The article argues that OpenAI is presenting itself as many companies at once without a coherent plan, citing a flurry of reported initiatives that range from a new social feed of generative video called Sora 2 to a potential productivity suite aimed at Microsoft’s turf. Other purported efforts include an Artificial Intelligence powered hiring platform targeted for mid-2026, advertising inside ChatGPT by 2026, a possible move into selling infrastructure services later, in-house Artificial Intelligence chips with Broadcom slated for 2026 but for internal use, consumer hardware by late 2026 or early 2027, and even a browser. The author frames many of these as strategic leaks designed to bolster valuation and facilitate massive future fundraising on a trillion-dollar scale.
At the core, the piece contends that OpenAI lacks focus and that its flagship model update, GPT-5, was underwhelming and more expensive to operate than its predecessor due to how it processes prompts. Citing projections reported by The Information, the author says ChatGPT is expected to remain the dominant revenue driver until at least 2027, when new “agents” and monetization for free users are supposed to contribute meaningfully. The article questions whether OpenAI is a hardware company, software vendor, ads platform or cloud provider, noting that even ideas like certifying Artificial Intelligence experts are floated while the company’s identity remains unclear.
Financially, the essay characterizes OpenAI as a standard software business that makes most of its money from ChatGPT subscriptions. It references 20 million paid subscribers as of April and 5 million business subscribers as of August, including 500,000 seats from the Cal State University system. The author says the company loses large amounts of money and that API revenue appears to be a very small share in 2025, with the company’s “Operator” agent described as barely functional. That dynamic, the piece argues, makes OpenAI resemble any other Artificial Intelligence startup trying to bolt large language models onto products while struggling to monetize.

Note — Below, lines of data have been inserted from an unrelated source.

Lemma change_ok `{Core} s o s' : store_ok s → change s o s' → store_ok s'.
Proof.
  intros Hs [o'|d Hd|own limit dur now cur Ho Hdur _|id own ack fp now cur r [_ _ Hh _]
    |id own error retryable now cur f r [_ Hh _]|id reason r [_ Hr Hst]|c expected Hc Hrev].
  - done.
  - by apply added_ok.
  - by apply claim_step_ok.
  - destruct Hh as [Hr Hst (l & Hl & _)]. pose proof (store_ok_record _ _ _ Hs Hr) as Hok.
    destruct Hs as [Ht Hk Hrec Hp]. pose proof (Hk _ _ Hr) as Hid. cbn in Hid.
    split; [done| | |]; simpl; apply map_Forall_insert_2; try done.
    + by apply completed_ok.
    + simpl. split; [done|]. split; [apply partition_nonempty|].
      apply next_revision_positive. by split.
  - destruct Hh as [Hr Hst _]. apply insert_record_ok; [done|exact (store_ok_id _ _ _ Hs Hr)|].
    apply released_ok; [by eapply store_ok_record|done].
  - apply insert_record_ok; [done|exact (store_ok_id _ _ _ Hs Hr)|].
    apply retried_ok; [by eapply store_ok_record|done].
  - destruct Hs as [Ht Hk Hrec Hp]. split; [done..|]. simpl. apply map_Forall_insert_2; [|done].
    unfold make_checkpoint in Hc. simplify_res. simplify_bool. apply nonempty_spec in H0. split_and!; try done.
    revert Hrev. unfold current_revision. destruct (checkpoints s !! cp_partition_key c) as [c'|] eqn:E; [|lia].
    destruct (Hp _ _ E) as (_ & _ & ?). lia.
Qed.

(** ** The state machine of one record *)
Inductive record_step (threshold : Z) : OutboxRecord → OutboxRecord → Prop :=
| step_lease own dur cur r :
    own ≠ ""%string → 0 < dur → claimable cur r = true → record_step threshold r (leased own dur cur r)
| step_complete fp cur r :
    state r = LEASED → is_sha256 fp = true → record_step threshold r (completed fp cur r)
| step_release f r :
    state r = LEASED → attempt_count r < threshold →
    record_step threshold r
      (MkRecord (data r) RETRYABLE (attempt_count r) None (Some f) (target_fingerprint r) (completed_at r))
| step_quarantine f r :
    state r = LEASED →
    record_step threshold r
      (MkRecord (data r) QUARANTINED (attempt_count r) None (Some f) (target_fingerprint r) (completed_at r))
| step_retry r : state r = QUARANTINED → record_step threshold r (retried r).

Lemma record_step_data t r r' : record_step t r r' → data r' = data r ∧ state r ≠ COMPLETED.
Proof.
  intros [own dur cur r0 _ _ Hc|fp cur r0 Hst _|f r0 Hst _|f r0 Hst|r0 Hst]; (split; [done|]); try by rewrite Hst.
  by eapply claimable_incomplete.
Qed.

Lemma released_step s f retryable r :
  state r = LEASED → record_step (poison_threshold s) r (released s f retryable r).
Proof.
  intros Hst. unfold released. destruct (negb retryable || (poison_threshold s <=? attempt_count r)) eqn:E.
  - by apply step_quarantine.
  - apply orb_false_iff in E as [_ E]. apply step_release; [done|lia].
Qed.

Beyond business execution, the article points to foundational limits in large language models, noting that “hallucinations” are described as mathematically inevitable by OpenAI’s own research. It further claims that OpenAI’s growth is slowing, its models are increasingly commoditized, and the broader generative Artificial Intelligence narrative has cooled. According to The Information, OpenAI spent roughly 150 percent of its first-half 2025 revenue on research and development, producing the muted GPT-5 release and Sora 2. The author estimates that Sora 2 carries high per-video generation costs based on published cloud rates for the earlier Sora model and questions whether those economics are sustainable.